The task
Find "exists args, word_text" and "Definition gathered (n" in the records below. Copy the lines holding them and every line between, exactly, and no others.
%%
Hypothesis HList : forall items, Forall PItem items -> PList (MkCompoundList items).
Hypothesis HItem : forall l sep, PAndOrList l -> PItem (MkCompoundListItem l sep).
Hypothesis HAndOrList : forall first rest,
  PPipeline first -> Forall PAndOr rest -> PAndOrList (MkAndOrList first rest).
Hypothesis HAnd : forall p, PPipeline p -> PAndOr (And p).
Hypothesis HOr : forall p, PPipeline p -> PAndOr (Or p).
Hypothesis HPipeline : forall t b seq, Forall PCommand seq -> PPipeline (MkPipeline t b seq).
Hypothesis HSimpleCommand : forall s, PSimple s -> PCommand (Simple s).
Hypothesis HCompoundCommand : forall c r,
  PCompound c -> Forall PRedirect (redirects_of r) -> PCommand (Compound c r).
Hypothesis HFunction : forall f, PCommand (Function f).
Hypothesis HExtendedTest : forall t r, PCommand (ExtendedTest t r).
Hypothesis HCompound : forall c, (forall l, group_of c = Some l -> PList l) -> PCompound c.
Hypothesis HSimple : forall prefix w suffix,
  Forall PArg (option_list prefix) -> Forall PArg (option_list suffix) ->
  PSimple (MkSimpleCommand prefix w suffix).
Hypothesis HArgRedirect : forall r, PRedirect r -> PArg (ItemIoRedirect r).
Hypothesis HArgWord : forall w, PArg (ItemWord w).
Hypothesis HArgAssignment : forall a w, PArg (ItemAssignmentWord a w).
Hypothesis HArgSubstitution : forall k l, PList l -> PArg (ItemProcessSubstitution k l).
Hypothesis HFile : forall fd k t, PTarget t -> PRedirect (File fd k t).
Hypothesis HHereDocument : forall fd d, PRedirect (HereDocument fd d).
Hypothesis HHereString : forall fd w, PRedirect (HereString fd w).
Hypothesis HOutputAndError : forall w a, PRedirect (OutputAndError w a).
Hypothesis HTarget : forall t, (forall l, substituted t = Some l -> PList l) -> PTarget t.

Definition all_of {A} (P : A -> Prop) (f : forall a, P a) : forall l, Forall P l :=
  fix go l := match l with
              | [] => Forall_nil_2 P
              | x :: l' => Forall_cons_2 P x l' (f x) (go l')
              end.

Fixpoint tree_list (l : CompoundList) : PList l :=
  match l with MkCompoundList items => HList items (all_of PItem tree_item items) end
with tree_item (i : CompoundListItem) : PItem i :=
  match i with MkCompoundListItem l sep => HItem l sep (tree_and_or_list l) end
with tree_and_or_list (l : AndOrList) : PAndOrList l :=
  match l with
  | MkAndOrList first rest =>
      HAndOrList first rest (tree_pipeline first) (all_of PAndOr tree_and_or rest)
  end
with tree_and_or (a : AndOr) : PAndOr a :=
  match a with
  | And p => HAnd p (tree_pipeline p)
  | Or p => HOr p (tree_pipeline p)
  end
with tree_pipeline (p : Pipeline) : PPipeline p :=
  match p with MkPipeline t b seq => HPipeline t b seq (all_of PCommand tree_command seq) end
with tree_command (c : Command) : PCommand c :=
  match c with
  | Simple s => HSimpleCommand s (tree_simple s)
  | Compound c r =>
      HCompoundCommand c r (tree_compound c)
        (match r with
         | Some (MkRedirectList l) => all_of PRedirect tree_redirect l
         | None => Forall_nil_2 PRedirect
         end)
  | Function f => HFunction f
  | ExtendedTest t r => HExtendedTest t r
  end
with tree_compound (c : CompoundCommand) : PCompound c :=
  HCompound c
    (match c return forall l, group_of c = Some l -> PList l with
     | BraceGroup g => fun l E => eq_ind g PList (tree_list g) l (inj Some g l E)
     | Subshell g => fun l E => eq_ind g PList (tree_list g) l (inj Some g l E)
     | _ => fun l E => ltac:(discriminate E)
     end)
with tree_simple (s : SimpleCommand) : PSimple s :=
  match s with
  | MkSimpleCommand prefix w suffix =>
      HSimple prefix w suffix
        (match prefix with
         | Some l => all_of PArg tree_arg l | None => Forall_nil_2 PArg end)
        (match suffix with
         | Some l => all_of PArg tree_arg l | None => Forall_nil_2 PArg end)
  end
with tree_arg (i : CommandPrefixOrSuffixItem) : PArg i :=
  match i with
  | ItemIoRedirect r => HArgRedirect r (tree_redirect r)
  | ItemWord w => HArgWord w
  | ItemAssignmentWord a w => HArgAssignment a w
  | ItemProcessSubstitution k l => HArgSubstitution k l (tree_list l)
  end
with tree_redirect (r : IoRedirect) : PRedirect r :=
  match r with
  | File fd k t => HFile fd k t (tree_target t)
  | HereDocument fd d => HHereDocument fd d
  | HereString fd w => HHereString fd w
  | OutputAndError w a => HOutputAndError w a
  end
with tree_target (t : IoFileRedirectTarget) : PTarget t :=
  HTarget t
    (match t return forall l, substituted t = Some l -> PList l with
     | TargetProcessSubstitution _ g => fun l E => eq_ind g PList (tree_list g) l (inj Some g l E)
     | _ => fun l E => ltac:(discriminate E)
     end).
End TreeInd.

(** Induction over the pieces of a word. *)
Section PieceInd.
Context `{B : BrushOpaque}.
Variable Q : WordPieceWithSource -> Prop.
Definition inner_pieces (p : WordPiece) : list WordPieceWithSource :=
  match p with
  | DoubleQuotedSequence l | GettextDoubleQuotedSequence l => l
  | _ => []
  end.
Hypothesis HPiece : forall p i j, Forall Q (inner_pieces p) -> Q (MkPiece p i j).

Fixpoint tree_piece (p : WordPieceWithSource) : Q p :=
  match p with
  | MkPiece p i j =>
      HPiece p i j
        (match p with
         | DoubleQuotedSequence l | GettextDoubleQuotedSequence l => all_of Q tree_piece l
         | _ => Forall_nil_2 Q
         end)
  end.
End PieceInd.

(** ** Nesting, as a graph on syntax nodes *)
Section Nesting.
Context `{B : BrushOpaque} {P : BrushParser}.

Inductive node : Type :=
| NProgram (p : Program)
| NList (l : CompoundList)
| NItem (i : CompoundListItem)
| NAndOrList (l : AndOrList)
| NAndOr (a : AndOr)
| NPipeline (p : Pipeline)
| NCommand (c : Command)
| NCompound (c : CompoundCommand)
| NSimple (s : SimpleCommand)
| NArg (i : CommandPrefixOrSuffixItem)
| NRedirect (r : IoRedirect)
| NTarget (t : IoFileRedirectTarget)
| NAssignment (a : Assignment)
| NWord (w : Word)
| NPiece (p : WordPieceWithSource).

Definition value_words (v : AssignmentValue) : list Word :=
  match v with Scalar w => [w] | Array items => map snd items end.
Definition target_word (t : IoFileRedirectTarget) : option Word :=
  match t with Filename w | Duplicate w => Some w | _ => None end.
Definition substitution_text (p : WordPiece) : option string :=
  match p with
  | CommandSubstitution text | BackquotedCommandSubstitution text => Some text
  | _ => None
  end.

(** [child n m]: [m] is a direct part of [n].  A command substitution has the
    parse of its text as a part.  Here-documents and here-strings have none: the
    collector does not open them, and [analyze_shell_command] asks whenever the
    command's text holds more substitution markers than the collector met. *)
Inductive child : node -> node -> Prop :=
| child_program p l : l ∈ complete_commands p -> child (NProgram p) (NList l)
| child_list items i : i ∈ items -> child (NList (MkCompoundList items)) (NItem i)
| child_item l sep : child (NItem (MkCompoundListItem l sep)) (NAndOrList l)
| child_first first rest : child (NAndOrList (MkAndOrList first rest)) (NPipeline first)
| child_rest first rest a : a ∈ rest -> child (NAndOrList (MkAndOrList first rest)) (NAndOr a)
| child_and p : child (NAndOr (And p)) (NPipeline p)
| child_or p : child (NAndOr (Or p)) (NPipeline p)
| child_pipeline t b seq c : c ∈ seq -> child (NPipeline (MkPipeline t b seq)) (NCommand c)
| child_simple s : child (NCommand (Simple s)) (NSimple s)
| child_compound c r : child (NCommand (Compound c r)) (NCompound c)
| child_compound_redirect c r io :
    io ∈ redirects_of r -> child (NCommand (Compound c r)) (NRedirect io)
| child_group c l : group_of c = Some l -> child (NCompound c) (NList l)
| child_prefix prefix w suffix i :
    i ∈ option_list prefix -> child (NSimple (MkSimpleCommand prefix w suffix)) (NArg i)
| child_name prefix w suffix : child (NSimple (MkSimpleCommand prefix (Some w) suffix)) (NWord w)
| child_suffix prefix w suffix i :
    i ∈ option_list suffix -> child (NSimple (MkSimpleCommand prefix w suffix)) (NArg i)
| child_arg_redirect r : child (NArg (ItemIoRedirect r)) (NRedirect r)
| child_arg_word w : child (NArg (ItemWord w)) (NWord w)
| child_arg_assignment a w : child (NArg (ItemAssignmentWord a w)) (NAssignment a)
| child_arg_substitution k l : child (NArg (ItemProcessSubstitution k l)) (NList l)
| child_file fd k t : child (NRedirect (File fd k t)) (NTarget t)
| child_output w a : child (NRedirect (OutputAndError w a)) (NWord w)
| child_target_word t w : target_word t = Some w -> child (NTarget t) (NWord w)
| child_target_list t l : substituted t = Some l -> child (NTarget t) (NList l)
| child_assignment a w : w ∈ value_words (asg_value a) -> child (NAssignment a) (NWord w)
| child_word w pieces p :
    word_parse (word_value w) = Ok pieces -> p ∈ pieces -> child (NWord w) (NPiece p)
| child_piece p i j q : q ∈ inner_pieces p -> child (NPiece (MkPiece p i j)) (NPiece q)
| child_substitution p i j text parsed :
    substitution_text p = Some text -> parse_program text = Ok parsed ->
    child (NPiece (MkPiece p i j)) (NProgram parsed).

Definition nests (n m : node) : Prop := rtc child n m.

(** What the grammar of [simple_command] (vendor/brush-parser,
    [src/parser/peg.rs]) gives: before the command word only assignments and
    redirections, after it a suffix, and no suffix without a command word. *)
Definition grammatical (s : SimpleCommand) : Prop :=
  match s with
  | MkSimpleCommand prefix w suffix =>
      Forall (fun i => match i with
                       | ItemIoRedirect _ | ItemAssignmentWord _ _ => True
                       | ItemWord _ | ItemProcessSubstitution _ _ => False
                       end) (option_list prefix)
      /\ (w = None -> suffix = None)
  end.

(** The text of a word that holds no expansion. *)
Fixpoint piece_text (p : WordPieceWithSource) : option string :=
  match p with
  | MkPiece (Text t) _ _ | MkPiece (SingleQuotedText t) _ _ => Some t
  | MkPiece (EscapeSequence t) _ _ => Some (dequote_escape t)
  | MkPiece (TildeExpansion t) _ _ => Some (tilde_to_str t)
  | MkPiece (DoubleQuotedSequence l) _ _ | MkPiece (GettextDoubleQuotedSequence l) _ _ =>
      String.concat "" <$> mapM piece_text l
  | _ => None
  end.

Definition pieces_text (l : list WordPieceWithSource) : option string :=
  String.concat "" <$> mapM piece_text l.

Definition word_text (w : Word) : option string :=
  match word_parse (word_value w) with
  | Ok pieces => pieces_text pieces
  | Err _ => None
  end.

Definition item_words : list CommandPrefixOrSuffixItem -> list Word :=
  omap (fun i => match i with ItemWord w => Some w | _ => None end).

(** [literal] is what the collector keeps for [w]: its text, when it has one. *)
Definition spells (w : Word) (literal : string) : Prop :=
  forall t, word_text w = Some t -> literal = t.

(** The leaf that stands for a simple command: the command word spelled out as
    the program, then one argument for each word of the suffix, in order. *)
Definition leaf_of (w : Word) (suffix : option (list CommandPrefixOrSuffixItem))
    (sc : SimpleCmd) : Prop :=
  exists args, word_text w = Some (program sc) /\ argv sc = program sc :: args
  /\ Forall2 spells (item_words (option_list suffix)) args
  /\ slot_words (arg_slots sc) = args.

(** [s] stands among the leaves, if it has a command word at all. *)
Definition has_leaf (s : SimpleCommand) (leaves : list SimpleCmd) : Prop :=
  match s with
  | MkSimpleCommand _ (Some w) suffix =>
      grammatical s -> exists sc, sc ∈ leaves /\ leaf_of w suffix sc
  | MkSimpleCommand _ None _ => True
  end.

(** Every simple command nested in [n] stands among the leaves. *)
Definition gathered (n : node) (leaves : list SimpleCmd) : Prop :=
  forall s, nests n (NSimple s) -> has_leaf s leaves.

Lemma gathered_node n leaves :
  (forall s, n = NSimple s -> has_leaf s leaves) ->
  (forall m, child n m -> gathered m leaves) -> gathered n leaves.
Proof.
  intros Hself Hsub s Hn. inversion Hn as [|? m ? Hc Hm]; subst; [by apply Hself|].
  by apply (Hsub m).
Qed.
%%
Reply to the task
  exists args, word_text w = Some (program sc) /\ argv sc = program sc :: args
  /\ Forall2 spells (item_words (option_list suffix)) args
  /\ slot_words (arg_slots sc) = args.

(** [s] stands among the leaves, if it has a command word at all. *)
Definition has_leaf (s : SimpleCommand) (leaves : list SimpleCmd) : Prop :=
  match s with
  | MkSimpleCommand _ (Some w) suffix =>
      grammatical s -> exists sc, sc ∈ leaves /\ leaf_of w suffix sc
  | MkSimpleCommand _ None _ => True
  end.

(** Every simple command nested in [n] stands among the leaves. *)
Definition gathered (n : node) (leaves : list SimpleCmd) : Prop :=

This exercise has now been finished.